* Work to complete: Set down, please, exactly the lines below that run from the line with "string, so a" to the line with "point numbers is", both lines included.

* Available data:
(** * Session gating of the quiz front end

    A shallow embedding of [src/utils/auth.js] (the four helpers over
    [localStorage]) and of [src/components/ProtectedRoute.js] (the route
    guard), together with the two pieces of the browser they talk to: the
    Web Storage area, with the room the browser gives it, and the session
    history; and of the contact service, a client of [./api]. *)

From stdpp Require Import gmap strings pretty fin_maps.

Open Scope string_scope.

(** ** Completions

    A JavaScript call either returns or throws.  What is thrown here is
    the [TypeError] of a value that has no string conversion, the
    [QuotaExceededError] of a write the storage area has no room for, or
    whatever an object's own conversion code throws, named by a tag. *)

Inductive JsError : Type :=
| TypeError
| QuotaExceededError
| Raised (what : string).

Inductive Completion (A : Type) : Type :=
| Normal (a : A)
| Throw (e : JsError).

Arguments Normal {A} a.
Arguments Throw {A} e.

(** ** JavaScript values

    [setAuthToken] has an untyped parameter, so a caller may pass any
    value.  The storage only ever converts the value to a string, so a
    Number is given by the string that Number::toString yields for it
    (["42"], ["0.5"], ["1e+21"], ["NaN"]) and no rendering of floating
    point numbers is computed here; a BigInt prints as its digits.  An
    object is given by what converting it to a string comes to: a string,
    or a throw of its own.  A conversion is the caller's code; it is taken
    not to use [localStorage] itself. *)

Inductive JsValue : Type :=
| JsUndefined
| JsNull
| JsBoolean (b : bool)
| JsNumber (rendering : string)
| JsBigInt (n : Z)
| JsString (s : string)
| JsSymbol (description : string)
| JsObject (conversion : Completion string).

(** The abstract operation ToString, which [Storage.setItem] applies to
    its value argument (a DOMString parameter). *)
Definition ToString (v : JsValue) : Completion string :=
  match v with
  | JsUndefined => Normal "undefined"
  | JsNull => Normal "null"
  | JsBoolean true => Normal "true"
  | JsBoolean false => Normal "false"
  | JsNumber rendering => Normal rendering
  | JsBigInt n => Normal (pretty n)
  | JsString s => Normal s
  | JsSymbol _ => Throw TypeError
  | JsObject conversion => conversion
  end.

(** ** The storage area and the monad of code that uses it

    [localStorage] is one mutable map from string keys to string values,
    shared by every caller.  A computation takes the current area and
    gives back a completion and the area it leaves behind; a throw keeps
    whatever was written before it. *)

Abbreviation Storage := (gmap string string).

(** How much an area may hold is up to the browser: [fits] says whether
    it lets an area with the given content be stored. *)
Class Browser : Type := MkBrowser {
  fits : Storage → bool
}.

(** The usual policy counts the characters of all keys and values and
    allows [limit] of them. *)
Definition used (ls : Storage) : N :=
  map_fold (λ key value total,
              (N.of_nat (String.length key) + N.of_nat (String.length value) + total)%N)
           0%N ls.

Definition character_quota (limit : N) : Browser :=
  {| fits := λ ls, (used ls <=? limit)%N |}.

(** Five mebi-characters, the customary allowance, and a tiny allowance
    on which a full area can be written out. *)
Definition customary : Browser := character_quota 5242880.
Definition cramped : Browser := character_quota 16.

* Task response:
    value.  The storage only ever converts the value to a string, so a
    Number is given by the string that Number::toString yields for it
    (["42"], ["0.5"], ["1e+21"], ["NaN"]) and no rendering of floating
    point numbers is computed here; a BigInt prints as its digits.  An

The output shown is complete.